Author: 
Deutsche Presse-Agentur
Publication Date: 
Mon, 2004-03-08 03:00

WASHINGTON, 8 March 2004 — A ship left Libya Saturday with the last of Libya’s known material related to nuclear weapons program, a US government spokesman told reporters. The cargo vessel was loaded with 500 tons of equipment and materials, said Sean McCormack, a spokesman for US President George W. Bush.

In December, Libya agreed to abandon all efforts to develop and build chemical, biological or nuclear weapons. In an agreement with the United States and Britain, Libyan President Muammar Qaddafi said he would dismantle the illicit weapons programs with the oversight of United Nations agencies and Western governments.
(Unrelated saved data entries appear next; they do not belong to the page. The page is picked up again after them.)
(** X28. For an author whose balance covers the cost and is within the
    maximum of the scope, a store that accepts every write, a context whose
    guild is the author's, and a coroutine that, run with the cost taken,
    raises [AbortPurchase] and leaves what the bank observes as it found
    it: the guard runs the coroutine with the cost taken, deposits the cost
    back in the state the coroutine left, and returns [None] in the state
    the deposit left, so the abort goes no further; the author's balance
    after the call is the balance before it. *)
Theorem wrapped_abort_refunds {A : Type} amount (coro : bank A) context s
    bal max_bal :
  (forall n, write_fails n = false) ->
  commands.guild context = discord.guild (commands.author context) ->
  (get_balance (commands.author context) s).1 = Return bal ->
  (get_max_balance (discord.guild (commands.author context)) s).1
    = Return max_bal ->
  0 <= amount <= bal -> bal <= max_bal ->
  (forall s1,
     (get_balance (commands.author context) s1).1 = Return (bal - amount) ->
     exists s2, coro s1 = (Raise AbortPurchase, s2) /\ view s2 = view s1) ->
  exists s1 s2 s',
    (get_balance (commands.author context) s1).1 = Return (bal - amount)
    /\ coro s1 = (Raise AbortPurchase, s2)
    /\ deposit_credits (commands.author context) amount s2 = (Return bal, s')
    /\ wrapped amount coro (Some context) s = (Return None, s')
    /\ (get_balance (commands.author context) s').1 = Return bal.
Proof.
  rewrite get_max_balance_fst, get_balance_fst.
  intros Hnf Hctx Hbal Hmax Ha Hle Hcoro.
  destruct (wrapped_after_withdrawal amount coro context s bal max_bal)
    as (s1 & Hb1 & Hss1 & ->); try done; [lia|].
  destruct (Hcoro s1) as (s2 & Hrun & Hv2); [by rewrite get_balance_fst|].
  destruct (wrapped_refund_deposit context amount s s1 s2 bal max_bal)
    as (s' & Hd & Hb'); try done.
  exists s1, s2, s'. rewrite get_balance_fst. split_and!; try done.
  unfold try_except, try_except_else. rewrite bind_run, Hrun.
  unfold refund. by rewrite bind_run, Hd.
Qed.


(** X15. In a private channel (a context without guild) and with a bank per
    guild, the guard raises the user-facing failure that asks for a global
    bank, whatever the cost and the coroutine: nothing is withdrawn and the
    coroutine is not run. *)
Theorem wrapped_in_dm {A : Type} amount (coro : bank A) context s :
  commands.guild context = None ->
  (is_global s).1 = Return false ->
  exists s',
    wrapped amount coro (Some context) s
    = (Raise (UserFeedbackCheckFailure NoGlobalBankInDM), s')
    /\ view s' = view s.
Proof.
  rewrite is_global_fst. intros Hg Hg'.
  assert (Hm : v_mode (view s) = false) by congruence.
  unfold wrapped. rewrite Hg, !bind_run.
  destruct (reads_is_global s) as (s0 & -> & Hv0).
  rewrite Hm. by exists s0.
Qed.

(** ** The settings *)

(** Every way the common part of the setters can end. *)
Lemma set_setting_cases {A : Type} (field_set : A -> Settings -> Settings)
    (cache_set : option A -> SettingsCache -> SettingsCache) (x : A) guild s :
  (forall st ca,
     resolved (field_set x st) (cache_set (Some x) ca)
     = field_set x (resolved st ca)) ->
  match set_setting field_set cache_set x guild s with
  | (Return r, s') =>
      r = x /\ write_fails (writes s) = false
      /\ settings_updated (field_set x) guild (view s) (view s')
  | (Raise RuntimeError, s') =>
      v_mode (view s) = false /\ guild = None /\ view s' = view s
  | (Raise StoreError, s') =>
      write_fails (writes s) = true /\ _config s' = _config s
  | (Raise _, _) => False
  end.
Proof.
  intros Hres. destruct s as [c ig ca w].
  unfold set_setting, bind, is_global, store_write, cache_write, ret, raise,
    settings_updated, view.
  cbn.
  destruct ig as [[]|]; cbn;
    [| |destruct (cfg_is_global c) eqn:Eg; cbn; rewrite ?Eg].
  1,3: (destruct (write_fails w) eqn:Ew; cbn; [done|]; rewrite ?Eg;
        split_and!; try done; exact (Hres (cfg_global c) ca)).
  all: destruct guild as [gd|]; cbn; [|by rewrite ?Eg];
    destruct (write_fails w) eqn:Ew; cbn; [done|]; rewrite ?Eg;
    split_and!; try done; by exists gd.
Qed.
(** ** More on the cursor and the commands *)

(** X17.  A steady knob causes no redraw.  After a call of [MoveCursor]
    that was due, a further call whose readings give the same rectangle
    completes and leaves the frame buffer, the save buffers and the
    previous rectangle as they are, whether or not it is due itself. *)
Theorem MoveCursor_steady {D : DisplayDriver} (W H : Z)
  (inp1 inp2 : inputs) (s s1 : globals) :
  nextSensorRead s <= ticks_ms inp1 ->
  MoveCursor W H inp1 s = Some s1 ->
  cursor_region W H inp2 = cursor_region W H inp1 ->
  exists s2,
    MoveCursor W H inp2 s1 = Some s2
    /\ buffer s2 = buffer s1 /\ pix_of s2 = pix_of s1 /\ prev s2 = prev s1
    /\ prev s2 = cursor_region W H inp1.
Proof.
  intros Hdue Hmove Hsame.
  assert (Hprev : prev s1 = cursor_region W H inp1).
  { unfold MoveCursor in Hmove.
    assert (Hgate : (ticks_ms inp1 >=? nextSensorRead s) = true)
      by (apply Z.geb_le; assumption).
    rewrite Hgate in Hmove. case_bool_decide as Hmoved.
    - destruct (restore_previous W s) as [b|]; [|discriminate].
      rewrite bind_Some in Hmove.
      destruct (save_outline W (cursor_region W H inp1) b (pix_of s))
        as [pix|]; [|discriminate].
      rewrite bind_Some in Hmove. now injection Hmove as <-.
    - injection Hmove as <-. cbn [prev].
      destruct (prev s) as [l r t b].
      destruct (cursor_region W H inp1) as [l' r' t' b']. simpl in Hmoved.
      f_equal; lia. }
  unfold MoveCursor.
  destruct (ticks_ms inp2 >=? nextSensorRead s1).
  - rewrite Hsame, Hprev.
    rewrite bool_decide_eq_false_2 by (intros [?|[?|[?|?]]]; congruence).
    eexists. split; [reflexivity|].
    unfold pix_of. cbn [buffer prev top_pix bottom_pix left_pix right_pix].
    repeat split; rewrite ?Hprev; reflexivity.
  - exists s1. auto.
Qed.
Speaking from Bush’s private ranch in Texas, McCormack said that the ship carried “all known remaining equipment” from the Libyan nuclear program, include centrifuge parts and uranium conversion equipment. Also on board were all of Libya’s long-range missiles. He also said that Libya’s known stocks of mustard gas had been moved to a single, secure warehouse.

On Friday, the UN’s Organization for the Prohibition of Chemical Weapons in The Hague announced that Libya had completed the first phase of destroying its chemical weapons capability with the supervised destruction of 3,300 aerial bombs designed to disperse chemical weapons agents.